International Meeting for Autism Research: The International Collaboration for Autism Registry Epidemiology: Concept, Goals, and Consortium Characteristics

The International Collaboration for Autism Registry Epidemiology: Concept, Goals, and Consortium Characteristics

Friday, May 13, 2011: 3:45 PM
Elizabeth Ballroom GH (Manchester Grand Hyatt)
3:45 PM
D. E. Schendel1, M. Bresnahan2, K. W. Carter3, R. W. Francis3, M. Gissler4, T. Grĝnborg5, R. Gross6, M. Hornig2, C. Hultman7, A. Langridge8, H. Leonard8, A. Nyman9, E. T. Parner10, M. Posada11, A. Reichenberg12, S. Sandin7, A. Sourander13, C. Stoltenberg14, P. Surén14 and E. Susser2, (1)Centers for Disease Control and Prevention, Atlanta, GA, (2)Columbia University, New York, NY, United States, (3)UWA Centre for Child Health Research, Subiaco, Australia, (4)THL National Institute for Health and Welfare, Helsinki, Finland, (5)University of Aarhus, Aarhus, Denmark, (6)Columbia University, New York, NY, (7)Karolinska Institutet , Stockholm, Sweden, (8)Telethon Institute for Child Health Research, West Perth, Australia, (9)Karolinska Institutet, Stockholm, Sweden, (10)Department of Biostatistics, School of Public Health, University of Aarhus, Aarhus, Denmark, (11)Carlos III Health Institute, Madrid, (12)Kings College, London, England, (13)Dept. of Child Psychiatry, University of Turku, Turku, Finland, (14)Norwegian Institute of Public Health, Oslo
Background:  Autism trends and the relationships between perinatal factors, such as parental age and gestational age, and autism remain unclear. Factors hampering interpretation and comparison across studies include: sample size limitations; methodological and analytical variation; time trends in ASD and risk factors; and inability to assess independent effects of multiple, potentially correlated, risk factors. To address these issues, one cost-effective approach is to create large epidemiological samples of existing data.

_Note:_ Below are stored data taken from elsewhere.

(** C6, amended. In every state a batch copy reaches from a well-formed
    file system, with a destination written without [..] and with source
    paths whose name is not [..]: a node is created, changed or deleted only
    under the destination, or it is a missing ancestor of the destination
    that is created; and under a source path that neither contains the
    destination nor lies within it, no file and no directory is created,
    changed or deleted. *)
Theorem copy_batch_writes_under_destination fuel paths dst st :
  (dst =? "") = false -> has_dotdot dst = false -> wf_node (fs st) = true ->
  Forall (fun p => dir_name p <> "..") paths ->
  holds (fun st' =>
           changes_under (comps dst) (fs st) (fs st')
           /\ forall p q, In p paths -> disjoint (comps p) (comps dst) = true ->
                is_prefix (comps p) q = true -> stat (fs st') q = stat (fs st) q)
        (_copy_paths_thread fuel paths (Some dst) st).
Proof.
  intros Hd _ Hwf Hall.
  apply (thread_fs fuel paths (Some dst) st
           (fun f => changes_under (comps dst) (fs st) f
                     /\ forall p q, In p paths -> disjoint (comps p) (comps dst) = true ->
                          is_prefix (comps p) q = true -> stat f q = stat (fs st) q)).
  set (sta := set_status "Copie en cours..." st).
  assert (HI : copy_inv (comps dst) sta sta).
  { repeat split; [assumption|apply changes_refl]. }
  pose proof (copy_paths_inv fuel dst paths sta sta Hd Hall HI) as H.
  assert (K : forall s, copy_inv (comps dst) sta s ->
                changes_under (comps dst) (fs st) (fs s)
                /\ forall p q, In p paths -> disjoint (comps p) (comps dst) = true ->
                     is_prefix (comps p) q = true -> stat (fs s) q = stat (fs st) q).
  { intros s (_ & Hch & _). split; [exact Hch|]. intros p q _ Hap Hq.
    exact (changes_apart _ _ _ _ _ Hch Hap Hq). }
  destruct (copy_paths fuel (Some dst) paths sta); cbn [holds] in *; now apply K.
Qed.

(** ** C7: an exception in the batch *)

Lemma same_session_trans a b c : same_session a b -> same_session b c -> same_session a c.
Proof. unfold same_session. intuition congruence. Qed.

Lemma copy_file_session root tr st f : same_session st (copy_file root tr st f).
Proof. unfold copy_file. destruct (copy2 _ _ _); now repeat split. Qed.

Lemma copy_files_session root tr fl : forall st,
  same_session st (fold_left (copy_file root tr) fl st).
Proof.
  induction fl as [|f fl IH]; intros st; [apply same_session_refl|]. cbn [fold_left].
  eapply same_session_trans; [apply copy_file_session|apply IH].
Qed.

The International Collaboration for Autism Registry Epidemiology (iCARE) was designed to create such an analytical resource, addressing the unique challenges of multinational collaboration, data confidentiality, access and management.  A key feature of iCARE’s epidemiologic utility will be to insure valid data pooling and/or across-site comparisons.

Objectives:  Establish 1) the collaborative goals and infrastructure for multi-national registry autism research, including critical data confidentiality, access and management solutions, and 2) partner characteristics, including local autism administrative and registry features that will inform multi-site analytical decisions and interpretation.

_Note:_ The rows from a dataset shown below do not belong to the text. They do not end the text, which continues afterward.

Lemma innerLoop_holds (so : SortSpec) (key : list V) (direction : Direction)
    (i : nat) (row : gmap string V) :
  NoDup (fieldNames so) → i < length so →
  fieldsHold (innerLoop so key direction i) row = true
  ↔ looseAt (wanted direction) (fieldCompares so (cursorKey so row) key) i.
Proof.
  intros Hnd Hi. unfold fieldsHold, innerLoop, innerStep, looseAt.
  rewrite bool_decide_eq_true.
  rewrite (foldl_insert_Forall so
             (λ j o, COp (equalityOf direction i j o) (keyAt key j))) by (done || lia).
  split.
  - intros H. split.
    + destruct (lookup_lt_is_Some_2 so i Hi) as [[f o] Hso].
      rewrite (fieldCompares_lookup _ _ _ _ _ _ Hso). f_equal.
      apply (strict_holds direction i). apply (H i f o); [lia|done].
    + intros j c Hj Hc.
      destruct (lookup_lt_is_Some_2 so j) as [[f o] Hso]; [lia|].
      rewrite (fieldCompares_lookup _ _ _ _ _ _ Hso) in Hc. simplify_eq.
      apply (nonstrict_holds direction i j); [lia|]. apply (H j f o); [lia|done].
  - intros [Hi' Hlt] j f o Hj Hso.
    pose proof (fieldCompares_lookup so row key j f o Hso) as Hc.
    destruct (decide (j = i)) as [->|Hji].
    + apply strict_holds. rewrite Hi' in Hc. by simplify_eq.
    + apply nonstrict_holds; [lia|]. apply (Hlt j _); [lia|done].
Qed.

Lemma standardConj_holds (so : SortSpec) (key : list V) (direction : Direction)
    (i : nat) (row : gmap string V) :
  NoDup (fieldNames so) → i < length so →
  fieldsHold (standardConj so key direction i) row = true
  ↔ exactAt (wanted direction) (fieldCompares so (cursorKey so row) key) i.
Proof.
  intros Hnd Hi. unfold fieldsHold, standardConj, exactAt.
  rewrite bool_decide_eq_true.
  rewrite (foldl_insert_Forall so
             (λ j o, standardCond direction i j o (keyAt key j))) by (done || lia).
  split.
  - intros H. split.
    + destruct (lookup_lt_is_Some_2 so i Hi) as [[f o] Hso].
      rewrite (fieldCompares_lookup _ _ _ _ _ _ Hso). f_equal.
      apply (standard_strict_holds direction i). apply (H i f o); [lia|done].
    + intros j c Hj Hc.
      destruct (lookup_lt_is_Some_2 so j) as [[f o] Hso]; [lia|].
      rewrite (fieldCompares_lookup _ _ _ _ _ _ Hso) in Hc. simplify_eq.
      apply (standard_equal_holds direction i j); [lia|]. apply (H j f o); [lia|done].
  - intros [Hi' Hlt] j f o Hj Hso.
    pose proof (fieldCompares_lookup so row key j f o Hso) as Hc.
    destruct (decide (j = i)) as [->|Hji].
    + apply standard_strict_holds. rewrite Hi' in Hc. by simplify_eq.
    + apply standard_equal_holds; [lia|]. apply (Hlt j _); [lia|done].
Qed.
(** X10. Over every run of the event loop from start-up the state label
    shows one of the five texts "Stopped", "Loading", "Playing", "Paused"
    and "Error", so the session state read off the label is always
    defined. *)
Theorem state_label_always_known (evs : list Loop.Event) :
  known_label (exec (Loop.run evs) init)
  /\ is_Some (session_state (exec (Loop.run evs) init)).
Proof.
  assert (H : known_label (exec (Loop.run evs) init)).
  { apply keeps_run; [apply handle_known_label|].
    unfold known_label. simpl. by repeat constructor. }
  split; [done|].
  unfold known_label in H. unfold session_state.
  set (s := exec (Loop.run evs) init) in *.
  repeat (apply elem_of_cons in H as [-> | H]; [simpl; by repeat case_match|]).
  by apply elem_of_nil in H.
Qed.

Ltac cursor_frame :=
  unfold cursor_in_bounds in *;
  rewrite ?foldl_append_entry;
  unfold on_input_submitted, toggle_play_pause, play_selected,
    action_select_cursor, stop_playback, on_list_view_selected,
    action_volume_up, action_volume_down,
    Loop.resume_thumb, Loop.set_engine;
  cbv zeta; simpl; repeat case_match; simpl in *; simplify_eq;
  repeat match goal with
         | H : ListView.children (results_list ?s) = _
           |- context [ListView.children (results_list ?s)] => rewrite H
         end;
  rewrite ?length_app, ?length_insert; simpl; first [done | lia].

Lemma shift_selection_cursor (delta : Z) (autoplay : bool) :
  keeps cursor_in_bounds (shift_selection delta autoplay).
Proof.
  intros s Hs. destruct (ListView.children (results_list s)) as [|c cs] eqn:Hc.
  - unfold exec, shift_selection, mbind, app_bind, bind, read. simpl.
    by rewrite Hc.
  - destruct (shift_selection_nonempty delta autoplay s c cs Hc)
      as (item & _ & Hr & Heq).
    unfold exec. rewrite Heq. unfold cursor_in_bounds.
    destruct autoplay; simpl; simpl in Hr; lia.
Qed.

Lemma handle_cursor_in_bounds (ev : Loop.Event) :
  keeps cursor_in_bounds (Loop.handle ev).
Proof.
  destruct ev; simpl.
  - keeps_rules cursor_frame.
  - unfold Loop.action, action_seek_forward, action_seek_backward.
    repeat (match goal with |- context [String.eqb key ?k] =>
              destruct (String.eqb key k) end;
            [first [ apply shift_selection_cursor
                   | keeps_rules cursor_frame ]|]).
    apply keeps_ret.
  - unfold Loop.on_button_pressed.
    repeat (match goal with |- context [String.eqb btn_id ?k] =>
              destruct (String.eqb btn_id k) end;
            [first [ apply shift_selection_cursor
                   | keeps_rules cursor_frame ]|]).
    apply keeps_ret.
  - unfold Loop.deliver. keeps_rules cursor_frame.
  - unfold update_progress. keeps_rules cursor_frame.
  - unfold Loop.resume_extract, perform_search, fetch_and_play.
    keeps_rules cursor_frame.
  - unfold Loop.resume_http, _download_and_set. keeps_rules cursor_frame.
  - keeps_rules cursor_frame.
  - keeps_rules cursor_frame.
Qed.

Methods:  1) By consensus, prepare structural framework for the design and implementation of collaborative studies, the collection and sharing of data, and other consortium issues; 2) Site-completed queries regarding data access parameters and site characteristics, including local autism referral patterns, diagnosis, treatment and service provision and registry characteristics (population, time coverage, reporting processes).

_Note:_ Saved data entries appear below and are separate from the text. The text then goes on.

Lemma canonical_insertIndex n k v (o : object) :
  Spec.canonical o -> Js.lookup k o = None -> Str.arrayIndex k = Some n ->
  Spec.canonical (Js.insertIndex n k v o).
Proof.
  unfold Spec.canonical. intros Hs Hk Hn.
  induction o as [|[k1 v1] o IH]; simpl.
  - constructor; constructor.
  - simpl in Hs, Hk. apply StronglySorted_inv in Hs. destruct Hs as [Hs Hall].
    destruct (String.eqb_spec k1 k) as [|Hne]; [discriminate|].
    assert (Hrest : Forall (Spec.keyBefore k) (map fst o) ->
                    Spec.keyBefore k k1 ->
                    StronglySorted Spec.keyBefore (k :: k1 :: map fst o)).
    { intros H1 H2. constructor; [constructor; assumption|]. constructor; assumption. }
    apply lookup_None in Hk.
    destruct (Str.arrayIndex k1) as [n1|] eqn:Hn1; [destruct (n1 <? n)%N eqn:Hlt|].
    + simpl. constructor; [now apply IH; [|apply lookup_None]|].
      rewrite Forall_forall in *. intros x Hx. apply keys_insertIndex in Hx.
      destruct Hx as [->|Hx]; [|auto].
      split; [assumption|]. rewrite Hn1, Hn. now apply N.ltb_lt.
    + apply N.ltb_ge in Hlt. apply Hrest.
      * rewrite Forall_forall in *. intros x Hx. specialize (Hall x Hx).
        destruct Hall as [_ Hall]. split; [intros ->; contradiction|].
        rewrite Hn1 in Hall. rewrite Hn. destruct (Str.arrayIndex x); [lia | exact I].
      * split; [congruence|]. rewrite Hn, Hn1.
        assert (n <> n1) by (intros ->; apply Hne; eapply arrayIndex_inj; eauto). lia.
    + apply Hrest.
      * rewrite Forall_forall in *. intros x Hx. specialize (Hall x Hx).
        destruct Hall as [_ Hall]. split; [intros ->; contradiction|].
        rewrite Hn1 in Hall. rewrite Hn. destruct (Str.arrayIndex x); [contradiction | exact I].
      * split; [congruence|]. now rewrite Hn, Hn1.
Qed.

Lemma canonical_snoc (o : object) k v :
  Spec.canonical o -> Js.lookup k o = None -> Str.arrayIndex k = None ->
  Spec.canonical (o ++ [(k, v)]).
Proof.
  unfold Spec.canonical. intros Hs Hk Hn. apply lookup_None in Hk.
  induction o as [|[k1 v1] o IH]; simpl in *.
  - constructor; constructor.
  - apply StronglySorted_inv in Hs. destruct Hs as [Hs Hall].
    constructor; [apply IH; tauto|].
    rewrite map_app, Forall_app. split; [assumption|].
    constructor; [|constructor]. split; [tauto|].
    simpl. rewrite Hn. now destruct (Str.arrayIndex k1).
Qed.

Lemma canonical_set k v (o : object) : Spec.canonical o -> Spec.canonical (Js.set k v o).
Proof.
  intros Hs. unfold Js.set. destruct (Js.lookup k o) eqn:Hk.
  - unfold Spec.canonical. now rewrite keys_replace.
  - destruct (Str.arrayIndex k) eqn:Hn.
    + now apply canonical_insertIndex.
    + now apply canonical_snoc.
Qed.

Lemma canonical_spread (acc : object) v : Spec.canonical acc -> Spec.canonical (Js.spread acc v).
Proof.
  unfold Js.spread. generalize (Js.entries v). intros es. revert acc.
  induction es as [|[k x] es IH]; intros acc Hacc; simpl; [assumption|].
  apply IH. now apply canonical_set.
Qed.

Lemma canonical_nil : Spec.canonical [].
Proof. constructor. Qed.

Lemma canonical_NoDup (o : object) : Spec.canonical o -> NoDup (map fst o).
Proof.
  unfold Spec.canonical. induction (map fst o) as [|k ks IH]; intros Hs; constructor.
  - apply StronglySorted_inv in Hs. destruct Hs as [_ Hall].
    rewrite Forall_forall in Hall. intros Hin. now destruct (Hall k Hin).
  - apply IH. now apply StronglySorted_inv in Hs.
Qed.

Lemma lookup_fold_set k (es acc : object) :
  NoDup (map fst es) ->
  Js.lookup k (fold_left (fun o kv => Js.set (fst kv) (snd kv) o) es acc) =
  match Js.lookup k es with Some v => Some v | None => Js.lookup k acc end.
Proof.
  revert acc. induction es as [|[k1 v1] es IH]; intros acc Hnd; simpl; [reflexivity|].
  inversion Hnd as [|? ? Hnotin Hnd']; subst. rewrite (IH _ Hnd'), lookup_set. simpl.
  destruct (String.eqb_spec k1 k) as [->|]; [|reflexivity].
  apply lookup_None in Hnotin. now rewrite Hnotin.
Qed.


(** ** The composition flattener *)

Lemma getEffectiveSchema_unfold fuel schema spec :
  getEffectiveSchema (S fuel) schema spec =
  if negb (Js.truthy schema) then Ok (VObj [])
  else
    resolved <- resolveRef fuel schema spec ;;
    properties <- Js.get "properties" resolved ;;
    required <-
      (if Js.truthy (Js.prop "required" resolved)
       then Js.iterate (Js.prop "required" resolved)
       else Ok []) ;;
    acc <-
      match Js.prop "allOf" resolved with
      | VArr subs =>
          foldM (fun acc sub =>
                   subEffective <- getEffectiveSchema fuel sub spec ;;
                   mergeBranch acc subEffective)
                subs
                (Effective.make
                   (Js.spread [] (Js.or properties (VObj [])))
                   (Js.prop "type" resolved)
                   (Js.prop "enum" resolved)
                   (Js.prop "items" resolved)
                   required)
      | _ => Ok (Effective.make
                   (Js.spread [] (Js.or properties (VObj [])))
                   (Js.prop "type" resolved)
                   (Js.prop "enum" resolved)
                   (Js.prop "items" resolved)
                   required)
      end ;;
    Ok (Effective.toValue acc).
Proof. reflexivity. Qed.

Lemma mergeBranch_properties acc subEffective acc' :
  mergeBranch acc subEffective = Ok acc' ->
  Effective.properties acc' =
  Js.spread (Js.spread [] (VObj (Effective.properties acc)))
            (Js.or (Js.prop "properties" subEffective) (VObj [])).
Proof.
  unfold mergeBranch. intros H. inv_bind H. inversion H. reflexivity.
Qed.

Lemma spread_lookup k acc v :
  NoDup (map fst (Js.entries v)) ->
  Js.lookup k (Js.spread acc v) =
  match Js.lookup k (Js.entries v) with Some x => Some x | None => Js.lookup k acc end.
Proof. intros Hnd. unfold Js.spread. now apply lookup_fold_set. Qed.

Lemma foldM_merge_canonical fuel spec subs acc acc' :
  foldM (fun acc sub =>
           subEffective <- getEffectiveSchema fuel sub spec ;;
           mergeBranch acc subEffective) subs acc = Ok acc' ->
  Spec.canonical (Effective.properties acc) ->
  Spec.canonical (Effective.properties acc').
Proof.
  revert acc. induction subs as [|sub subs IH]; intros acc H Hc; simpl in H.
  - inversion H. now subst.
  - inv_bind H. inv_bind Ha. apply (IH _ H).
    rewrite (mergeBranch_properties _ _ Ha). apply canonical_spread, canonical_spread.
    apply canonical_nil.
Qed.

(** The flattened view of a present schema is an object of five fields whose
    property map is a real object. *)
Lemma getEffectiveSchema_shape fuel schema spec eff :
  getEffectiveSchema fuel schema spec = Ok eff ->
  if Js.truthy schema
  then exists acc, eff = Effective.toValue acc /\ Spec.canonical (Effective.properties acc)
  else eff = VObj [].
Proof.
  destruct fuel as [|fuel]; [discriminate|]. rewrite getEffectiveSchema_unfold.
  destruct (Js.truthy schema); cbn [negb]; [|intros H; now inversion H].
  intros H. inv_bind H. inv_bind H. inv_bind H. inv_bind H. inversion H; subst eff.
  exists a2. split; [reflexivity|].
  assert (Hc0 : Spec.canonical (Js.spread [] (Js.or a0 (VObj []))))
    by apply canonical_spread, canonical_nil.
  destruct (Js.prop "allOf" a).
  1-5, 7: inversion Ha2; subst a2; exact Hc0.
  eapply foldM_merge_canonical; [exact Ha2 | exact Hc0].
Qed.

Lemma branchProperties_canonical fuel sub spec e :
  getEffectiveSchema fuel sub spec = Ok e -> Spec.canonical (Spec.branchProperties e).
Proof.
  intros H. apply getEffectiveSchema_shape in H. unfold Spec.branchProperties.
  destruct (Js.truthy sub).
  - destruct H as (acc & -> & Hc). exact Hc.
  - subst e. apply canonical_nil.
Qed.

Lemma foldM_merge_lookup fuel spec subs acc acc' :
  foldM (fun acc sub =>
           subEffective <- getEffectiveSchema fuel sub spec ;;
           mergeBranch acc subEffective) subs acc = Ok acc' ->
  Spec.canonical (Effective.properties acc) ->
  exists branches,
    Forall2 (fun sub branch =>
               exists e, getEffectiveSchema fuel sub spec = Ok e
                         /\ branch = Spec.branchProperties e) subs branches
    /\ forall k, Js.lookup k (Effective.properties acc') =
                 Spec.overrideLookup k (Effective.properties acc) branches.
Proof.
  revert acc. induction subs as [|sub subs IH]; intros acc H Hc; simpl in H.
  - inversion H; subst. exists []. split; [constructor | reflexivity].
  - inv_bind H. inv_bind Ha. rename a0 into e, a into acc1.
    pose proof (mergeBranch_properties _ _ Ha) as Hprops.
    assert (Hc1 : Spec.canonical (Effective.properties acc1)).
    { rewrite Hprops. apply canonical_spread, canonical_spread, canonical_nil. }
    destruct (IH _ H Hc1) as (branches & HF & Hlook).
    exists (Spec.branchProperties e :: branches). split.
    + constructor; [exists e; split; [assumption | reflexivity] | assumption].
    + intros k. rewrite Hlook. unfold Spec.overrideLookup. simpl. f_equal.
      rewrite Hprops.
      rewrite spread_lookup
        by (apply canonical_NoDup; eapply branchProperties_canonical; eassumption).
      fold (Spec.branchProperties e).
      destruct (Js.lookup k (Spec.branchProperties e)); [reflexivity|].
      rewrite spread_lookup by (now apply canonical_NoDup). simpl.
      now destruct (Js.lookup k (Effective.properties acc)).
Qed.

Lemma get_Ok k v x : Js.get k v = Ok x -> x = Js.prop k v /\ Js.nullish v = false.
Proof. unfold Js.get. destruct (Js.nullish v); [discriminate|]. intros H. now inversion H. Qed.

Lemma resolveRef_falsy fuel schema spec resolved :
  Js.truthy schema = false -> resolveRef fuel schema spec = Ok resolved -> resolved = schema.
Proof.
  destruct fuel as [|fuel]; [discriminate|]. rewrite resolveRef_unfold.
  intros ->. cbn [negb orb]. intros H. now inversion H.
Qed.

Lemma mergeBranch_returns acc fuel sub spec e :
  getEffectiveSchema fuel sub spec = Ok e -> exists acc', mergeBranch acc e = Ok acc'.
Proof.
  intros H. apply getEffectiveSchema_shape in H. unfold mergeBranch.
  destruct (Js.truthy sub).
  - destruct H as (a & -> & _). eexists. reflexivity.
  - subst e. eexists. reflexivity.
Qed.

Lemma foldM_merge_returns fuel spec subs effs :
  Forall2 (fun sub e => getEffectiveSchema fuel sub spec = Ok e) subs effs ->
  forall acc, exists acc',
    foldM (fun acc sub =>
             subEffective <- getEffectiveSchema fuel sub spec ;;
             mergeBranch acc subEffective) subs acc = Ok acc'.
Proof.
  induction 1 as [|sub e subs effs Hsub _ IH]; intros acc; simpl.
  - now exists acc.
  - rewrite Hsub. cbn [bind].
    destruct (@mergeBranch_returns acc fuel sub spec e Hsub) as [acc1 ->]. cbn [bind].
    apply IH.
Qed.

Results:  Memorandum of agreement specified collaborative parameters. Differences in site requirements concerning data confidentiality and access led to development of options for data access and handling. All sites have access to complete birth population data for their respective countries/states from which autism cases are ascertained.  There are site similarities in autism referral and diagnostic evaluation practices and accessibility (e.g., public funding), but some administrative changes over time within sites that could affect ASD reporting (e.g., inclusion of in- and/or outpatient data; services provision). All registries are nation/state-wide and government sponsored; all use ICD diagnostic criteria except for Australia and Israel which use the DSM. Based on each site’s available birth years, unrestricted data pooling from 1980 onwards yielded 26,317 ASD cases from 8.2 million births; 10,544 children with autism were ascertained among 3.4 million births in the years 1987-1994 with the greatest site overlap. For 1987-1994, average birth prevalence was 84.3 per 10,000 births in Denmark, 49.8 per 10,000 births in Finland, and 28.1 per 10,000 births in Western Australia; Sweden, Israel and Norway were similar at 14–15 per 10,000 births. 

Conclusions:  Options for data access and handling provide flexibility that enhances the collaborative and analytic breadth among current iCARE sites and increases iCARE long-term potential. Given site differences in autism identification, registry reporting and birth prevalence overall and through time, it is necessary to give careful consideration to potential biases associated with ascertainment (e.g., registry-specific variation in ascertainment of different ASD diagnostic or phenotypic subtypes), as well as effects of changes in diagnostic criteria, and their impact on case characteristics and associations with risk factors.  Data harmonization and analytic approaches to address some of these issues will be key.